Once upon a time, the standard phrase "How do you do?" was answered by custom and etiquette* with the mirroring phrase "How do you do?". Anyone who responded as if they had been asked a question was considered to be . . . Incompletely refined.
Nowadays, people complain online about co-workers (sometimes spelled cow-orkers if the keyboard jockey has read enough Dilbert) who answer "How are you?" with a long litany of woes. Others enter the thread to agree and commiserate, while some enter to say that they never know how to respond. Because they know that people are essentially saying hi, but it still feels like lying if they don't follow the strict denotation of the collected words.
People recommend saying Good Morning instead of How are you? People suggest answering Hanging in there, considering and As well as can be expected and Not bad, you?
Perhaps we need to develop some obviously contrived phrases so that everyone is comfortable giving a less than literally accurate answer, even the most non-metaphorical and pedantic among us.
Ben, stylized greetings and perfunctory generalized wishes of well-being to you.
Thank you, Mr. Wilson, and a customary acknowledgment of your existence and purported humanity to you, sir.

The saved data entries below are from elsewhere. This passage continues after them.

(** * mafredo.rao: amplitude / phase response grids

    A shallow embedding of [src/mafredo/rao.py].  A [Rao] object owns an
    xarray [Dataset] with two coordinates, [wave_direction] (degrees) and
    [omega] (rad/s), and the data variables [amplitude] and [phase], both
    indexed [[iDirection, iOmega]].

    Numbers.  float64 arithmetic is idealised: a number is a real of
    [Stdlib.Reals], and the one non-number the code can produce, the NaN
    that [interp] writes for a target outside the source axis, is [None]
    in a [cell].  Rounding is not modelled, except in [Binary64], which
    computes the mirror of a heading as the program does.  The dtype of
    the amplitude array is part of the dataset: [scale] multiplies in
    place, and what an in-place product does depends on it. *)

From Stdlib Require Import Reals Lra Lia ZArith String List Bool.
From Stdlib Require Import Permutation Sorted.
From Stdlib Require PrimFloat Uint63.
Import ListNotations.
Local Open Scope R_scope.

(** ** Cells *)

(** An array entry: [Some x] is the number [x], [None] is NaN. *)
Definition cell := option R.

(** A complex number as (real part, imaginary part), and a complex entry. *)
Definition complex := (R * R)%type.
Definition ccell := option complex.

(** ** The numpy functions the module calls *)
Module Np.

Definition eqb (x y : R) : bool := if Req_dec_T x y then true else false.

(** [x in arr], that is [(arr == x).any()]. *)
Definition contains (arr : list R) (x : R) : bool := existsb (fun y => eqb y x) arr.

(** [np.mod(x, m)] for [m > 0]: the remainder has the sign of [m]. *)
Definition mod_ (x m : R) : R := x - m * IZR (Int_part (x / m)).

(** [np.arctan2(y, x)], the angle of the point [(x, y)] in (-pi, pi]. *)
Definition arctan2 (y x : R) : R :=
  if Rlt_dec 0 x then atan (y / x)
  else if Rlt_dec x 0 then
         (if Rle_dec 0 y then atan (y / x) + PI else atan (y / x) - PI)
  else if Rlt_dec 0 y then PI / 2
  else if Rlt_dec y 0 then - (PI / 2)
  else 0.

(** [np.exp(1j * p)]. *)
Definition exp_1j (p : cell) : ccell := option_map (fun x => (cos x, sin x)) p.

(** [np.angle(z)]. *)
Definition angle (z : ccell) : cell := option_map (fun c => arctan2 (snd c) (fst c)) z.

(** [np.abs(z)]. *)
Definition abs (z : ccell) : cell :=
  option_map (fun c => sqrt (fst c * fst c + snd c * snd c)) z.

Definition real (z : ccell) : cell := option_map fst z.
Definition imag (z : ccell) : cell := option_map snd z.

(** [a * z] for a real [a] and a complex [z]. *)
Definition rmul (a : cell) (z : ccell) : ccell :=
  match a, z with
  | Some x, Some c => Some (x * fst c, x * snd c)
  | _, _ => None
  end.

(** [re + 1j * im]. *)
Definition of_parts (re im : cell) : ccell :=
  match re, im with
  | Some x, Some y => Some (x, y)
  | _, _ => None
  end.

Section SortBy.
Variable A : Type.
Variable key : A -> R.

Fixpoint insert_by (a : A) (l : list A) : list A :=
  match l with
  | [] => [a]
  | b :: l' => if Rle_dec (key a) (key b) then a :: l else b :: insert_by a l'
  end.

(** A stable ascending sort on [key]. *)
Definition sort_by (l : list A) : list A := fold_right insert_by [] l.
End SortBy.
Arguments insert_by {A} key a l.
Arguments sort_by {A} key l.

(** [arr.sort()]. *)
Definition sort (arr : list R) : list R := sort_by (fun x => x) arr.

(** [np.min], [np.max] of a non-empty array. *)
Definition min (l : list R) : R := fold_right Rmin (hd 0 l) l.
Definition max (l : list R) : R := fold_right Rmax (hd 0 l) l.

End Np.

(** ** The dataset *)

(** One wave direction of the dataset: what [ds.sel(wave_direction=h)]
    returns, the variables along [omega] with the scalar coordinate. *)
Record Slice := mkSlice {
  wave_direction : R;
  amplitude : list cell;
  phase : list cell;
  complex_unit : option (list ccell)
}.

(** The dtype of a stored array: an array of Python floats is float64,
    an array of Python ints is int64 and holds whole numbers only. *)
Inductive dtype := Float64 | Int64.

(** The dataset: the [omega] coordinate and one slice per wave direction,
    in the order of the [wave_direction] coordinate, with the dtype of
    the [amplitude] variable. *)
Record Dataset := mkDataset {
  omega : list R;
  slices : list Slice;
  amplitude_dtype : dtype
}.

Definition wave_directions (d : Dataset) : list R := map wave_direction (slices d).

(** The six motion modes of [mafredo.helpers.MotionMode]. *)
Inductive MotionMode := SURGE | SWAY | HEAVE | ROLL | PITCH | YAW.

(** What the attribute [mode] can hold: [None], a [MotionMode], or any
    other object. *)
Inductive mode_value :=
| ModeNone
| ModeOf (m : MotionMode)
| ModeOther (tag : string).

Record Rao := mkRao {
  _data : Dataset;
  mode : mode_value
}.

(** ** Exceptions and the method monad *)

Inductive exn :=
| ValueError | NameError | KeyError | AssertionError
| UFuncTypeError | OverflowError.

Inductive result (A : Type) :=
| Ok (a : A)
| Raise (e : exn).
Arguments Ok {A} a.
Arguments Raise {A} e.

(** A method: it reads and writes [self] and returns or raises. *)
Definition M (A : Type) := Rao -> result A * Rao.

Definition ret {A} (a : A) : M A := fun self => (Ok a, self).
Definition raise {A} (e : exn) : M A := fun self => (Raise e, self).
Definition bind {A B} (m : M A) (k : A -> M B) : M B :=
  fun self =>
    match m self with
    | (Ok a, self') => k a self'
    | (Raise e, self') => (Raise e, self')
    end.
Definition get_data : M Dataset := fun self => (Ok (_data self), self).
Definition put_data (d : Dataset) : M unit :=
  fun self => (Ok tt, mkRao d (mode self)).
Definition get_mode : M mode_value := fun self => (Ok (mode self), self).
Definition put_mode (m : mode_value) : M unit :=
  fun self => (Ok tt, mkRao (_data self) m).

Declare Scope rao_scope.
Delimit Scope rao_scope with rao.
Notation "x <- m ;; k" := (bind m (fun x => k))
  (at level 61, m at next level, right associativity) : rao_scope.
Notation "m ;; k" := (bind m (fun _ => k))
  (at level 61, right associativity) : rao_scope.
Open Scope rao_scope.

(** ** The xarray operations the module calls *)
Module Xr.

Fixpoint index_of (x : R) (l : list R) : option nat :=
  match l with
  | [] => None
  | y :: l' => if Np.eqb y x then Some O else option_map S (index_of x l')
  end.

(** [ds.sel(wave_direction=h)] on a coordinate without repeated labels. *)
Definition sel_wave_direction (d : Dataset) (h : R) : option Slice :=
  find (fun s => Np.eqb (wave_direction s) h) (slices d).

(** [var.sel(wave_direction=h, omega=w)] for a variable [var] of the slices. *)
Definition sel_point {V : Type} (var : Slice -> option (list V))
           (d : Dataset) (h w : R) : option V :=
  match sel_wave_direction d h, index_of w (omega d) with
  | Some s, Some j =>
      match var s with
      | Some row => nth_error row j
      | None => None
      end
  | _, _ => None
  end.

(** [xr.concat([ds, sym], dim='wave_direction')]. *)
Definition concat_wave_direction (d : Dataset) (sym : Slice) : Dataset :=
  mkDataset (omega d) (slices d ++ [sym]) (amplitude_dtype d).

(** [ds.sortby('wave_direction')]. *)
Definition sortby_wave_direction (d : Dataset) : Dataset :=
  mkDataset (omega d) (Np.sort_by wave_direction (slices d)) (amplitude_dtype d).

(** *** Linear interpolation along one axis *)
Section Interp1d.
Variable V : Type.
(** [lerp x_lo y_lo x_hi y_hi x]: the value at [x] on the line through
    the two knots. *)
Variable lerp : R -> V -> R -> V -> R -> V.

(** The knots are sorted; the bracket is the first pair of neighbours
    whose upper knot is not below [x]. *)
Fixpoint interp_sorted (knots : list (R * V)) (x : R) : option V :=
  match knots with
  | [] => None
  | (x0, y0) :: rest =>
      match rest with
      | [] => None
      | (x1, y1) :: _ =>
          if Rle_dec x x1 then Some (lerp x0 y0 x1 y1 x)
          else interp_sorted rest x
      end
  end.

(** [interp(..., method='linear')] at one target: the source is sorted
    on the axis first, and a target outside it gets no value (NaN). *)
Definition interp1d (xs : list R) (ys : list V) (x : R) : option V :=
  let knots := Np.sort_by fst (combine xs ys) in
  match knots with
  | [] => None
  | (x0, _) :: _ => if Rlt_dec x x0 then None else interp_sorted knots x
  end.
End Interp1d.
Arguments interp_sorted {V} lerp knots x.
Arguments interp1d {V} lerp xs ys x.

(** [slope * (x - x_lo) + y_lo] with [slope = (y_hi - y_lo) / (x_hi - x_lo)]. *)
Definition lerp_cell (x0 : R) (y0 : cell) (x1 : R) (y1 : cell) (x : R) : cell :=
  match y0, y1 with
  | Some a, Some b =>
      if Req_dec_T x0 x1 then None
      else Some ((b - a) / (x1 - x0) * (x - x0) + a)
  | _, _ => None
  end.

Definition lerp_ccell (x0 : R) (y0 : ccell) (x1 : R) (y1 : ccell) (x : R) : ccell :=
  Np.of_parts (lerp_cell x0 (Np.real y0) x1 (Np.real y1) x)
              (lerp_cell x0 (Np.imag y0) x1 (Np.imag y1) x).

Definition lerp_row {V : Type} (lerp : R -> V -> R -> V -> R -> V)
           (x0 : R) (r0 : list V) (x1 : R) (r1 : list V) (x : R) : list V :=
  map (fun ab => lerp x0 (fst ab) x1 (snd ab) x) (combine r0 r1).

Definition lerp_slice (x0 : R) (s0 : Slice) (x1 : R) (s1 : Slice) (x : R) : Slice :=
  {| wave_direction := x;
     amplitude := lerp_row lerp_cell x0 (amplitude s0) x1 (amplitude s1) x;
     phase := lerp_row lerp_cell x0 (phase s0) x1 (phase s1) x;
     complex_unit :=
       match complex_unit s0, complex_unit s1 with
       | Some c0, Some c1 => Some (lerp_row lerp_ccell x0 c0 x1 c1 x)
       | _, _ => None
       end |}.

A verbal equivalent of a dog sniffing your butt, Fred.
Expected response, Betty.
Hijacking of standard greeting procedure to segue into a habitual litany of . . . . (maybe not that one).
* Enchantingly, the word ettiquette originally meant ticket. I discovered that while checking the spelling of the word in an actual paper dictionary, rather than hitting spell check. A benefit of actual paper dictionaries.